### What needs to be done
Copy the data below exactly.

### Records supplied
__________

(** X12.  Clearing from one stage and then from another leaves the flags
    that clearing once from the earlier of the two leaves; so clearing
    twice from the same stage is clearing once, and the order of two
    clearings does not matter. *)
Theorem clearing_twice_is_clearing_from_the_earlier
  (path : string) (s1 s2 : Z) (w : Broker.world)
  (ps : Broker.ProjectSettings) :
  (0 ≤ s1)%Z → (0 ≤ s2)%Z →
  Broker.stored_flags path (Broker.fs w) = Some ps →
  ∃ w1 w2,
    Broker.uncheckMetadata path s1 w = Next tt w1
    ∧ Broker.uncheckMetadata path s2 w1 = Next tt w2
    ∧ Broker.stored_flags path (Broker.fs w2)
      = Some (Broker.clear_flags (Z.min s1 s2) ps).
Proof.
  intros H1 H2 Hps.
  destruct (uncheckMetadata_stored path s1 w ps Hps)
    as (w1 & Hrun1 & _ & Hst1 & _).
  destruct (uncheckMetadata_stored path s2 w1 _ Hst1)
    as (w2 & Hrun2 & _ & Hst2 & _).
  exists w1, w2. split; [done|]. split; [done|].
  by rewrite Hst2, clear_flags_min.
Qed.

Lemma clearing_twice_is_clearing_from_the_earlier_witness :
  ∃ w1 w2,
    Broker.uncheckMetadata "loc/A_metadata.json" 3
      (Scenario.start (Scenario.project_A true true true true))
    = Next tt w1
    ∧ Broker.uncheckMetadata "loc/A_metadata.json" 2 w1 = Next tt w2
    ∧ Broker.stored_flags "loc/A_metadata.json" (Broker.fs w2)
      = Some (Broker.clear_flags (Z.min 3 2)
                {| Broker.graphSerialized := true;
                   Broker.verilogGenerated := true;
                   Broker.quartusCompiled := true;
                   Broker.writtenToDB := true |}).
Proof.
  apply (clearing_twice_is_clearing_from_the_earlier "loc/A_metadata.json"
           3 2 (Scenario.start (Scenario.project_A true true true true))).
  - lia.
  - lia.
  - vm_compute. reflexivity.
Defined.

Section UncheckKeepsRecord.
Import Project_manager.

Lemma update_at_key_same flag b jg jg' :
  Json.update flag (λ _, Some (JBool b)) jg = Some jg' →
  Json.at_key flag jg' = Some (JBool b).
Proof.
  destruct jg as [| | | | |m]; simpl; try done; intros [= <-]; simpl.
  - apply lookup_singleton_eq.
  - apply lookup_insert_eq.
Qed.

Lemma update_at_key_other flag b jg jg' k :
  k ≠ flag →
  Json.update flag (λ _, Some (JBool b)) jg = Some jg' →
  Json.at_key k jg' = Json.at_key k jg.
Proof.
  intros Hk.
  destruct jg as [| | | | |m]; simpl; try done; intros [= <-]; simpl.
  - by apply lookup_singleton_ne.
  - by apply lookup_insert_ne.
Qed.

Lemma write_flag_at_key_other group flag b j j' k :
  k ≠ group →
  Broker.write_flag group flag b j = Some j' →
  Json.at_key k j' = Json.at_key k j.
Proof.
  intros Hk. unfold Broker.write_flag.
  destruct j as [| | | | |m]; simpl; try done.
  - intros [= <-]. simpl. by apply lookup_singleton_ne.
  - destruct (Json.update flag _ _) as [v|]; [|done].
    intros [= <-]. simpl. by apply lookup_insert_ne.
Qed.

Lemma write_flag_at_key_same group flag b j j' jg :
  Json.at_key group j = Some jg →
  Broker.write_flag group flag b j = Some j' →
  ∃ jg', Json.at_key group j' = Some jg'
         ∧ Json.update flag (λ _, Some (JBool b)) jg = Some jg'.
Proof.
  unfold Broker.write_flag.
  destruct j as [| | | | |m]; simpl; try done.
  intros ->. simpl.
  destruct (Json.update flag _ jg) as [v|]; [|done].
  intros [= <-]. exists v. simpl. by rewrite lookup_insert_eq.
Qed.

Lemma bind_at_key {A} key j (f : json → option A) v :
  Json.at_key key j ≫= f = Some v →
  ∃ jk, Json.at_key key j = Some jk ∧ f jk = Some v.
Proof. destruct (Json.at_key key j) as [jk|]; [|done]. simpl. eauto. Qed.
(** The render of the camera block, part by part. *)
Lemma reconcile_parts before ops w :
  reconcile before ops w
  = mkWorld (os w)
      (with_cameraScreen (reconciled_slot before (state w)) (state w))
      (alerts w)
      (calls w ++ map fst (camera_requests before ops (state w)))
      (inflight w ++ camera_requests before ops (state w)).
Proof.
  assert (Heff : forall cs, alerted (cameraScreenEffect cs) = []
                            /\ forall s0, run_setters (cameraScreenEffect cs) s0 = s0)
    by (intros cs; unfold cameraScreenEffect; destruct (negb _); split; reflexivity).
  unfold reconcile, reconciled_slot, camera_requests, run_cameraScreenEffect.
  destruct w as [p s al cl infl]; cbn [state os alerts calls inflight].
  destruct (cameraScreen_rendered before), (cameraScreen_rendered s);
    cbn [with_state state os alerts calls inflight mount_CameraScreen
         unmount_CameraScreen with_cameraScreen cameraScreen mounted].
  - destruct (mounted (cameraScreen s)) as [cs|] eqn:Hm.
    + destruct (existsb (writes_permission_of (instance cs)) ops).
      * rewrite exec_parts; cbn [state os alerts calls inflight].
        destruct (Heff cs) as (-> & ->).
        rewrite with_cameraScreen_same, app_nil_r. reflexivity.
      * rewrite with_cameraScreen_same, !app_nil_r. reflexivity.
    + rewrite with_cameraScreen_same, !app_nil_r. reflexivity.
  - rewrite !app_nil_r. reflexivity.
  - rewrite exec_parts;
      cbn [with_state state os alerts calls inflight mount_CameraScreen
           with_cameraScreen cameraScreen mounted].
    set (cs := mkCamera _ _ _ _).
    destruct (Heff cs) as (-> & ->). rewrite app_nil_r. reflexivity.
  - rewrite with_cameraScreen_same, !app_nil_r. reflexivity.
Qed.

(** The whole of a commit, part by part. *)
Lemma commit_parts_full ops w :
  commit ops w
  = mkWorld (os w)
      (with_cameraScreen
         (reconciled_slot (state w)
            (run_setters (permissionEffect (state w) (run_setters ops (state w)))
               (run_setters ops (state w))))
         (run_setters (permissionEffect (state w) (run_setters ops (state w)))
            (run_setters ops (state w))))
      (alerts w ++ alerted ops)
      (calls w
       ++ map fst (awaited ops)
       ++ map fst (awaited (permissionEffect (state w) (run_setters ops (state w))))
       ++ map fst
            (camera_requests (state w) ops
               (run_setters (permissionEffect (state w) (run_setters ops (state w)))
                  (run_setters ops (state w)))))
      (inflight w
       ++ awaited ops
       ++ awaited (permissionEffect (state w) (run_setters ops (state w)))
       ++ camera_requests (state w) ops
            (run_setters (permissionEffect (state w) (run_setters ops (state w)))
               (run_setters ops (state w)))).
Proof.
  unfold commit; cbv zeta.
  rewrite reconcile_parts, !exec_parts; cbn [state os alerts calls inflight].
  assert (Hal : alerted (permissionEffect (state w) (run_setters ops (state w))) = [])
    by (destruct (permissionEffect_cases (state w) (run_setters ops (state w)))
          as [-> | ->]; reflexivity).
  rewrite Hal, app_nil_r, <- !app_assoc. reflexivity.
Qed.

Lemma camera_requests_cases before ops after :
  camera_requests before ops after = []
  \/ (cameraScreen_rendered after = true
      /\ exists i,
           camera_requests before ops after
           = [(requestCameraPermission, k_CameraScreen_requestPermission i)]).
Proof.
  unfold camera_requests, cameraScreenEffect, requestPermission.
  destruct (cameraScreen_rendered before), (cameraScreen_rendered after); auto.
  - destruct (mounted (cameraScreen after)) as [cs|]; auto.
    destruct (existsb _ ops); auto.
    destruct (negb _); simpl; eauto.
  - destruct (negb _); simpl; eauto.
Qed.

__________

### Output for this exercise
(** X12.  Clearing from one stage and then from another leaves the flags
    that clearing once from the earlier of the two leaves; so clearing
    twice from the same stage is clearing once, and the order of two
    clearings does not matter. *)
Theorem clearing_twice_is_clearing_from_the_earlier
  (path : string) (s1 s2 : Z) (w : Broker.world)
  (ps : Broker.ProjectSettings) :
  (0 ≤ s1)%Z → (0 ≤ s2)%Z →
  Broker.stored_flags path (Broker.fs w) = Some ps →
  ∃ w1 w2,
    Broker.uncheckMetadata path s1 w = Next tt w1
    ∧ Broker.uncheckMetadata path s2 w1 = Next tt w2
    ∧ Broker.stored_flags path (Broker.fs w2)
      = Some (Broker.clear_flags (Z.min s1 s2) ps).
Proof.
  intros H1 H2 Hps.
  destruct (uncheckMetadata_stored path s1 w ps Hps)
    as (w1 & Hrun1 & _ & Hst1 & _).
  destruct (uncheckMetadata_stored path s2 w1 _ Hst1)
    as (w2 & Hrun2 & _ & Hst2 & _).
  exists w1, w2. split; [done|]. split; [done|].
  by rewrite Hst2, clear_flags_min.
Qed.

Lemma clearing_twice_is_clearing_from_the_earlier_witness :
  ∃ w1 w2,
    Broker.uncheckMetadata "loc/A_metadata.json" 3
      (Scenario.start (Scenario.project_A true true true true))
    = Next tt w1
    ∧ Broker.uncheckMetadata "loc/A_metadata.json" 2 w1 = Next tt w2
    ∧ Broker.stored_flags "loc/A_metadata.json" (Broker.fs w2)
      = Some (Broker.clear_flags (Z.min 3 2)
                {| Broker.graphSerialized := true;
                   Broker.verilogGenerated := true;
                   Broker.quartusCompiled := true;
                   Broker.writtenToDB := true |}).
Proof.
  apply (clearing_twice_is_clearing_from_the_earlier "loc/A_metadata.json"
           3 2 (Scenario.start (Scenario.project_A true true true true))).
  - lia.
  - lia.
  - vm_compute. reflexivity.
Defined.

Section UncheckKeepsRecord.
Import Project_manager.

Lemma update_at_key_same flag b jg jg' :
  Json.update flag (λ _, Some (JBool b)) jg = Some jg' →
  Json.at_key flag jg' = Some (JBool b).
Proof.
  destruct jg as [| | | | |m]; simpl; try done; intros [= <-]; simpl.
  - apply lookup_singleton_eq.
  - apply lookup_insert_eq.
Qed.

Lemma update_at_key_other flag b jg jg' k :
  k ≠ flag →
  Json.update flag (λ _, Some (JBool b)) jg = Some jg' →
  Json.at_key k jg' = Json.at_key k jg.
Proof.
  intros Hk.
  destruct jg as [| | | | |m]; simpl; try done; intros [= <-]; simpl.
  - by apply lookup_singleton_ne.
  - by apply lookup_insert_ne.
Qed.

Lemma write_flag_at_key_other group flag b j j' k :
  k ≠ group →
  Broker.write_flag group flag b j = Some j' →
  Json.at_key k j' = Json.at_key k j.
Proof.
  intros Hk. unfold Broker.write_flag.
  destruct j as [| | | | |m]; simpl; try done.
  - intros [= <-]. simpl. by apply lookup_singleton_ne.
  - destruct (Json.update flag _ _) as [v|]; [|done].
    intros [= <-]. simpl. by apply lookup_insert_ne.
Qed.

Lemma write_flag_at_key_same group flag b j j' jg :
  Json.at_key group j = Some jg →
  Broker.write_flag group flag b j = Some j' →
  ∃ jg', Json.at_key group j' = Some jg'
         ∧ Json.update flag (λ _, Some (JBool b)) jg = Some jg'.
Proof.
  unfold Broker.write_flag.
  destruct j as [| | | | |m]; simpl; try done.
  intros ->. simpl.
  destruct (Json.update flag _ jg) as [v|]; [|done].
  intros [= <-]. exists v. simpl. by rewrite lookup_insert_eq.
Qed.

Lemma bind_at_key {A} key j (f : json → option A) v :
  Json.at_key key j ≫= f = Some v →
  ∃ jk, Json.at_key key j = Some jk ∧ f jk = Some v.
Proof. destruct (Json.at_key key j) as [jk|]; [|done]. simpl. eauto. Qed.
(** The render of the camera block, part by part. *)
Lemma reconcile_parts before ops w :
  reconcile before ops w
  = mkWorld (os w)
      (with_cameraScreen (reconciled_slot before (state w)) (state w))
      (alerts w)
      (calls w ++ map fst (camera_requests before ops (state w)))
      (inflight w ++ camera_requests before ops (state w)).
Proof.
  assert (Heff : forall cs, alerted (cameraScreenEffect cs) = []
                            /\ forall s0, run_setters (cameraScreenEffect cs) s0 = s0)
    by (intros cs; unfold cameraScreenEffect; destruct (negb _); split; reflexivity).
  unfold reconcile, reconciled_slot, camera_requests, run_cameraScreenEffect.
  destruct w as [p s al cl infl]; cbn [state os alerts calls inflight].
  destruct (cameraScreen_rendered before), (cameraScreen_rendered s);
    cbn [with_state state os alerts calls inflight mount_CameraScreen
         unmount_CameraScreen with_cameraScreen cameraScreen mounted].
  - destruct (mounted (cameraScreen s)) as [cs|] eqn:Hm.
    + destruct (existsb (writes_permission_of (instance cs)) ops).
      * rewrite exec_parts; cbn [state os alerts calls inflight].
        destruct (Heff cs) as (-> & ->).
        rewrite with_cameraScreen_same, app_nil_r. reflexivity.
      * rewrite with_cameraScreen_same, !app_nil_r. reflexivity.
    + rewrite with_cameraScreen_same, !app_nil_r. reflexivity.
  - rewrite !app_nil_r. reflexivity.
  - rewrite exec_parts;
      cbn [with_state state os alerts calls inflight mount_CameraScreen
           with_cameraScreen cameraScreen mounted].
    set (cs := mkCamera _ _ _ _).
    destruct (Heff cs) as (-> & ->). rewrite app_nil_r. reflexivity.
  - rewrite with_cameraScreen_same, !app_nil_r. reflexivity.
Qed.

(** The whole of a commit, part by part. *)
Lemma commit_parts_full ops w :
  commit ops w
  = mkWorld (os w)
      (with_cameraScreen
         (reconciled_slot (state w)
            (run_setters (permissionEffect (state w) (run_setters ops (state w)))
               (run_setters ops (state w))))
         (run_setters (permissionEffect (state w) (run_setters ops (state w)))
            (run_setters ops (state w))))
      (alerts w ++ alerted ops)
      (calls w
       ++ map fst (awaited ops)
       ++ map fst (awaited (permissionEffect (state w) (run_setters ops (state w))))
       ++ map fst
            (camera_requests (state w) ops
               (run_setters (permissionEffect (state w) (run_setters ops (state w)))
                  (run_setters ops (state w)))))
      (inflight w
       ++ awaited ops
       ++ awaited (permissionEffect (state w) (run_setters ops (state w)))
       ++ camera_requests (state w) ops
            (run_setters (permissionEffect (state w) (run_setters ops (state w)))
               (run_setters ops (state w)))).
Proof.
  unfold commit; cbv zeta.
  rewrite reconcile_parts, !exec_parts; cbn [state os alerts calls inflight].
  assert (Hal : alerted (permissionEffect (state w) (run_setters ops (state w))) = [])
    by (destruct (permissionEffect_cases (state w) (run_setters ops (state w)))
          as [-> | ->]; reflexivity).
  rewrite Hal, app_nil_r, <- !app_assoc. reflexivity.
Qed.

Lemma camera_requests_cases before ops after :
  camera_requests before ops after = []
  \/ (cameraScreen_rendered after = true
      /\ exists i,
           camera_requests before ops after
           = [(requestCameraPermission, k_CameraScreen_requestPermission i)]).
Proof.
  unfold camera_requests, cameraScreenEffect, requestPermission.
  destruct (cameraScreen_rendered before), (cameraScreen_rendered after); auto.
  - destruct (mounted (cameraScreen after)) as [cs|]; auto.
    destruct (existsb _ ops); auto.
    destruct (negb _); simpl; eauto.
  - destruct (negb _); simpl; eauto.
Qed.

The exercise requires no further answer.